(** C1, counterexample. [Player] on a catalog with the column [legacy]
    and then the primary key [id] in a drifted type: the column is
    dropped before the rebuild, so the plan is not just the rebuild. *)
Lemma rebuild_keeps_earlier_statements :
  In Sample.id_drifted Sample.drifted_rows /\
  Creator.find_field Sample.Player_fields (Creator.COLUMN_NAME Sample.id_drifted) = Some Sample.id_field /\
  isPrimaryKey Sample.id_field = true /\
  JS.toUpperCase (Creator.COLUMN_TYPE Sample.id_drifted)
    <> Creator.getReadSQLType (type Sample.id_field) /\
  JS.toUpperCase (Creator.COLUMN_TYPE Sample.id_drifted) <> "TEXT" /\
  Creator.was_pk Sample.id_drifted = true /\
  Creator.plan "Player" world Sample.Player_fields "w" Sample.drifted_rows =
    (Creator.DropColumn "Player" world "legacy"
       :: Creator.DropTableIfExists "Player" world
       :: Creator.CreateTable "Player" world Sample.Player_fields
       :: Creator.backfill "Player" world Sample.Player_fields) /\
  Creator.plan "Player" world Sample.Player_fields "w" Sample.drifted_rows <>
    (Creator.DropTableIfExists "Player" world
       :: Creator.CreateTable "Player" world Sample.Player_fields
       :: Creator.backfill "Player" world Sample.Player_fields).
Proof.
  split; [simpl; auto|]. split; [reflexivity|]. split; [reflexivity|].
  split; [vm_compute; discriminate|]. split; [vm_compute; discriminate|].
  split; [reflexivity|]. split; [reflexivity|]. vm_compute. discriminate.
Qed.

(** C3, counterexample. [Player] on an empty catalog: the plan is not
    the single CREATE TABLE; it starts with DROP TABLE IF EXISTS, ends
    with the two UPDATEs, and [should_create] is set. *)
Lemma empty_catalog_not_only_create :
  Creator.plan "Player" world Sample.Player_fields "w" []
    <> [Creator.CreateTable "Player" world Sample.Player_fields] /\
  Creator.plan "Player" world Sample.Player_fields "w" [] =
    (Creator.DropTableIfExists "Player" world
       :: Creator.CreateTable "Player" world Sample.Player_fields
       :: Creator.backfill "Player" world Sample.Player_fields) /\
  length (Creator.backfill "Player" world Sample.Player_fields) = 2 /\
  Creator.rebuildTriggered "Player" world Sample.Player_fields "w" [] = true.
Proof.
  split; [vm_compute; discriminate|]. repeat split; reflexivity.
Qed.

(** C4, counterexample. [Player] on a catalog that has only [id], in the
    expected type: [should_create] stays unset, and the plan is the two
    ALTER TABLE .. ADD of the scan followed by the two UPDATEs. *)
Lemma backfill_without_rebuild :
  Creator.rebuildTriggered "Player" world Sample.Player_fields "w" [Sample.id_ok] = false /\
  Creator.plan "Player" world Sample.Player_fields "w" [Sample.id_ok] =
    [ Creator.AddColumn "Player" world "name" "TEXT";
      Creator.AddColumn "Player" world "gold" "INT UNSIGNED";
      Creator.BackfillDefault "Player" world (mkField "name" (Some T_string) false (dq ++ dq));
      Creator.BackfillDefault "Player" world (mkField "gold" (Some T_uint32) false "0") ] /\
  Creator.scan_steps "Player" world Sample.Player_fields "w" [Sample.id_ok] =
    [ Creator.AddColumn "Player" world "name" "TEXT";
      Creator.AddColumn "Player" world "gold" "INT UNSIGNED" ] /\
  Creator.plan "Player" world Sample.Player_fields "w" [Sample.id_ok]
    <> Creator.scan_steps "Player" world Sample.Player_fields "w" [Sample.id_ok].
Proof.
  repeat split; try reflexivity. vm_compute. discriminate.
Qed.

Lemma scan_without_break_witness :
  Sample.stale_rows <> [] /\
  (forall c, In c Sample.stale_rows -> Creator.breaks Sample.Player_fields c = false) /\
  (forall c, In c Sample.stale_rows -> Creator.find_field Sample.Player_fields (Creator.COLUMN_NAME c) = None ->
     In (Creator.DropColumn "Player" world (Creator.COLUMN_NAME c))
        (Creator.plan "Player" world Sample.Player_fields "w" Sample.stale_rows)) /\
  (Creator.rebuildTriggered "Player" world Sample.Player_fields "w" Sample.stale_rows = true <->
     exists x, In x Sample.Player_fields /\ isPrimaryKey x = true /\ Creator.absent x Sample.stale_rows) /\
  (forall pre x post,
     Sample.Player_fields = (pre ++ x :: post)%list ->
     isPrimaryKey x = false ->
     Creator.absent x Sample.stale_rows ->
     (forall y, In y pre -> isPrimaryKey y = true -> ~ Creator.absent y Sample.stale_rows) ->
     In (Creator.AddColumn "Player" world (name x) (Creator.getWriteSQLType (type x)))
        (Creator.plan "Player" world Sample.Player_fields "w" Sample.stale_rows)).
Proof.
  assert (H1 : Sample.stale_rows <> []) by discriminate.
  assert (H2 : forall c, In c Sample.stale_rows ->
                 Creator.breaks Sample.Player_fields c = false).
  { intros c [<-|[<-|[]]]; reflexivity. }
  split; [exact H1|]. split; [exact H2|].
  exact (scan_without_break "Player" world Sample.Player_fields "w" _ H1 H2).
Defined.

(** C7, counterexample. [Member] declares the primary keys [id] and
    [guild] and then [rank]; the catalog has only [id], in the expected
    type. No row takes the [break], [rank] is not a primary key and is
    absent from the catalog, and yet no ALTER TABLE .. ADD is executed
    for it: the missing primary key [guild] comes first. *)
Lemma no_add_after_missing_primary_key :
  (forall c, In c [Sample.id_ok] -> Creator.breaks Sample.Member_fields c = false) /\
  In Sample.rank_field Sample.Member_fields /\
  isPrimaryKey Sample.rank_field = false /\
  Creator.absent Sample.rank_field [Sample.id_ok] /\
  Creator.plan "Member" auth Sample.Member_fields "a" [Sample.id_ok] =
    [ Creator.DropTableIfExists "Member" auth;
      Creator.CreateTable "Member" auth Sample.Member_fields;
      Creator.BackfillDefault "Member" auth Sample.rank_field ] /\
  ~ In (Creator.AddColumn "Member" auth (name Sample.rank_field) (Creator.getWriteSQLType (type Sample.rank_field)))
       (Creator.plan "Member" auth Sample.Member_fields "a" [Sample.id_ok]).
Proof.
  split; [intros c [<-|[]]; reflexivity|].
  split; [simpl; auto|]. split; [reflexivity|].
  split; [intros c [<-|[]]; vm_compute; discriminate|].
  split; [reflexivity|].
  vm_compute. intros [H|[H|[H|[]]]]; discriminate H.
Qed.

(** * Properties of the query builders *)

Section MapperFacts.
Import Mapper.

Lemma sapp_assoc (a b c : string) : (a ++ b) ++ c = a ++ b ++ c.
Proof. induction a as [|x a IH]; simpl; [reflexivity|]. rewrite IH. reflexivity. Qed.

Lemma sapp_nil_r (a : string) : a ++ "" = a.
Proof. induction a as [|x a IH]; simpl; [reflexivity|]. rewrite IH. reflexivity. Qed.
(** * A shallow embedding of the semantic pattern extractor of mcp-standards

    Sources embedded:
    - src/mcp_standards/hooks/pattern_extractor_v2.py  (PatternExtractorV2)
    - src/mcp_standards/hooks/capture_hook_v2.py       (HookCaptureSystemV2)

    Python strings are modelled as ASCII strings ([String.string]); floats
    (confidences, similarities, significance scores) as rationals [Q];
    datetimes as integer microseconds [Z]. *)

From Stdlib Require Import String Ascii List Bool ZArith QArith Lia Lqa Sorted Permutation.
Import ListNotations.
Open Scope string_scope.
Set Warnings "-register-all".

(* ------------------------------------------------------------------ *)
(** ** Python string primitives *)

Module Py.
Local Open Scope nat_scope.

Definition ascii_lower (c : ascii) : ascii :=
  let n := nat_of_ascii c in
  if (65 <=? n) && (n <=? 90) then ascii_of_nat (n + 32) else c.

Definition ascii_upper (c : ascii) : ascii :=
  let n := nat_of_ascii c in
  if (97 <=? n) && (n <=? 122) then ascii_of_nat (n - 32) else c.

Fixpoint smap (f : ascii -> ascii) (s : string) : string :=
  match s with
  | EmptyString => EmptyString
  | String c s' => String (f c) (smap f s')
  end.

(** [str.lower()] / [str.upper()] *)
Definition lower (s : string) : string := smap ascii_lower s.
Definition upper (s : string) : string := smap ascii_upper s.

Fixpoint sfilter (f : ascii -> bool) (s : string) : string :=
  match s with
  | EmptyString => EmptyString
  | String c s' => if f c then String c (sfilter f s') else sfilter f s'
  end.

Fixpoint sforallb (f : ascii -> bool) (s : string) : bool :=
  match s with
  | EmptyString => true
  | String c s' => f c && sforallb f s'
  end.

(** [needle in hay] for strings *)
Fixpoint contains (needle hay : string) : bool :=
  if String.prefix needle hay then true
  else match hay with
       | EmptyString => false
       | String _ hay' => contains needle hay'
       end.

(** [s.startswith(p)] *)
Definition startswith (s p : string) : bool := String.prefix p s.

Definition is_digit (c : ascii) : bool :=
  let n := nat_of_ascii c in (48 <=? n) && (n <=? 57).
Definition is_alpha (c : ascii) : bool :=
  let n := nat_of_ascii c in
  ((65 <=? n) && (n <=? 90)) || ((97 <=? n) && (n <=? 122)).

(** [str.isspace()] on one ASCII character; also the class [\s] of [re]
    for [str] patterns. *)
Definition is_space (c : ascii) : bool :=
  let n := nat_of_ascii c in
  ((9 <=? n) && (n <=? 13)) || ((28 <=? n) && (n <=? 32)).

(** the class [\w] of [re] for [str] patterns, on ASCII *)
Definition is_word (c : ascii) : bool :=
  is_alpha c || is_digit c || Ascii.eqb c "_"%char.

(** [str.isprintable()] on one ASCII character *)
Definition is_printable (c : ascii) : bool :=
  let n := nat_of_ascii c in (32 <=? n) && (n <=? 126).

Fixpoint rev_string (s : string) : string :=
  match s with
  | EmptyString => EmptyString
  | String c s' => rev_string s' ++ String c EmptyString
  end.

Fixpoint lstrip (s : string) : string :=
  match s with
  | String c s' => if is_space c then lstrip s' else s
  | EmptyString => EmptyString
  end.

(** [str.strip()] *)
Definition strip (s : string) : string :=
  rev_string (lstrip (rev_string (lstrip s))).

(** [s[:n]] *)
Definition take (n : nat) (s : string) : string := substring 0 n s.

(** decimal rendering of a Python [int] *)
Fixpoint digits_of (fuel : nat) (n : nat) (acc : string) : string :=
  match fuel with
  | O => acc
  | S f =>
      let d := ascii_of_nat (48 + n mod 10) in
      if n <? 10 then String d acc else digits_of f (n / 10) (String d acc)
  end.

Definition str_of_Z (z : Z) : string :=
  let s := digits_of 40 (Z.to_nat (Z.abs z)) EmptyString in
  if (z <? 0)%Z then "-" ++ s else s.

Definition hex_digit (n : nat) : ascii :=
  if n <? 10 then ascii_of_nat (48 + n) else ascii_of_nat (87 + n).

(** [join(sep, xs)] *)
Fixpoint join (sep : string) (xs : list string) : string :=
  match xs with
  | [] => EmptyString
  | [x] => x
  | x :: xs' => x ++ sep ++ join sep xs'
  end.

(** [repr] of a [str]: the quote is the single quote unless the string
    holds a single quote and no double quote; backslash, the quote, tab, newline and carriage return are escaped,
    other non-printable characters become [\xhh]. *)
Definition repr_char (q : ascii) (c : ascii) : string :=
  let n := nat_of_ascii c in
  if Ascii.eqb c "\"%char then "\\"
  else if Ascii.eqb c q then String "\"%char (String q EmptyString)
  else if n =? 9 then "\t"
  else if n =? 10 then "\n"
  else if n =? 13 then "\r"
  else if is_printable c then String c EmptyString
  else String "\"%char (String "x"%char
         (String (hex_digit (n / 16)) (String (hex_digit (n mod 16)) EmptyString))).

Fixpoint repr_chars (q : ascii) (s : string) : string :=
  match s with
  | EmptyString => EmptyString
  | String c s' => repr_char q c ++ repr_chars q s'
  end.

Definition dquote : ascii := ascii_of_nat 34.
Definition squote : ascii := ascii_of_nat 39.

Definition repr_str (s : string) : string :=
  let q := if contains (String squote EmptyString) s
              && negb (contains (String dquote EmptyString) s)
           then dquote else squote in
  String q (repr_chars q s ++ String q EmptyString).

(** Python values that occur in tool events (arguments and results) *)
Inductive pyval : Type :=
| PStr (s : string)
| PInt (z : Z)
| PBool (b : bool)
| PNone
| PList (xs : list pyval)
| PDict (kvs : list (string * pyval)).

(** [repr(v)] *)
Fixpoint repr (v : pyval) : string :=
  match v with
  | PStr s => repr_str s
  | PInt z => str_of_Z z
  | PBool b => if b then "True" else "False"
  | PNone => "None"
  | PList xs => "[" ++ join ", " (map repr xs) ++ "]"
  | PDict kvs =>
      "{" ++ join ", " (map (fun kv => repr_str (fst kv) ++ ": " ++ repr (snd kv)) kvs)
      ++ "}"
  end.

(** [str(v)] *)
Definition str (v : pyval) : string :=
  match v with
  | PStr s => s
  | _ => repr v
  end.

(** a [dict] with string keys, in insertion order *)
Definition dict := list (string * pyval).

Fixpoint dict_get (d : dict) (k : string) : option pyval :=
  match d with
  | [] => None
  | (k', v) :: d' => if String.eqb k k' then Some v else dict_get d' k
  end.

(** [d.get(k, default)] *)
Definition get (d : dict) (k : string) (dflt : pyval) : pyval :=
  match dict_get d k with Some v => v | None => dflt end.

(** [str(d)] for a [dict] *)
Definition str_dict (d : dict) : string := repr (PDict d).

(** f-string rendering of an [Optional[str]] *)
Definition fmt_opt (o : option string) : string :=
  match o with Some s => s | None => "None" end.

(** truthiness of an [Optional[str]] *)
Definition truthy (o : option string) : bool :=
  match o with Some s => negb (String.eqb s EmptyString) | None => false end.

End Py.

(* ------------------------------------------------------------------ *)
(** ** The fragment of Python's [re] used by the correction templates

    Backtracking matcher in continuation-passing style, with Python's
    leftmost, greedy-first priority: [RAlt] tries its left branch first,
    [RPlus] and [ROpt] try one more iteration before giving up.  A match
    returns its end position and the capture groups (last iteration wins). *)

Module Re.
Local Open Scope nat_scope.

Inductive rx : Type :=
| RChar (f : ascii -> bool)
| RSeq (a b : rx)
| RAlt (a b : rx)
| RPlus (a : rx)
| ROpt (a : rx)
| RGroup (n : nat) (a : rx).

Definition caps := list (nat * (nat * nat)).
Definition kont := list ascii -> nat -> caps -> option (nat * caps).

(** Every [RPlus] body in the templates consumes at least one character,
    so [length s] further iterations are enough for [RPlus]. *)
Fixpoint mt (r : rx) (s : list ascii) (pos : nat) (cs : caps) (k : kont)
  {struct r} : option (nat * caps) :=
  match r with
  | RChar f =>
      match s with
      | c :: s' => if f c then k s' (S pos) cs else None
      | [] => None
      end
  | RSeq a b => mt a s pos cs (fun s1 p1 c1 => mt b s1 p1 c1 k)
  | RAlt a b =>
      match mt a s pos cs k with
      | Some x => Some x
      | None => mt b s pos cs k
      end
  | ROpt a =>
      match mt a s pos cs k with
      | Some x => Some x
      | None => k s pos cs
      end
  | RGroup n a => mt a s pos cs (fun s1 p1 c1 => k s1 p1 ((n, (pos, p1)) :: c1))
  | RPlus a =>
      (fix loop (fuel : nat) (s0 : list ascii) (p0 : nat) (c0 : caps)
         {struct fuel} : option (nat * caps) :=
         mt a s0 p0 c0 (fun s1 p1 c1 =>
           match fuel with
           | O => k s1 p1 c1
           | S fuel' =>
               match loop fuel' s1 p1 c1 with
               | Some x => Some x
               | None => k s1 p1 c1
               end
           end)) (length s) s pos cs
  end.

(** a successful match: start, end, groups *)
Record m := mkm { m_start : nat; m_end : nat; m_caps : caps }.

(** [re.match] at the head of [s], which sits at position [pos] *)
Definition match_at (r : rx) (s : list ascii) (pos : nat) : option m :=
  match mt r s pos [] (fun _ p c => Some (p, c)) with
  | Some (e, c) => Some (mkm pos e c)
  | None => None
  end.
== == ==
** Exercise details **
Copy each line of the listing in which the word "mkField" can be found.

** Answer to the problem **
      Creator.BackfillDefault "Player" world (mkField "name" (Some T_string) false (dq ++ dq));
      Creator.BackfillDefault "Player" world (mkField "gold" (Some T_uint32) false "0") ] /\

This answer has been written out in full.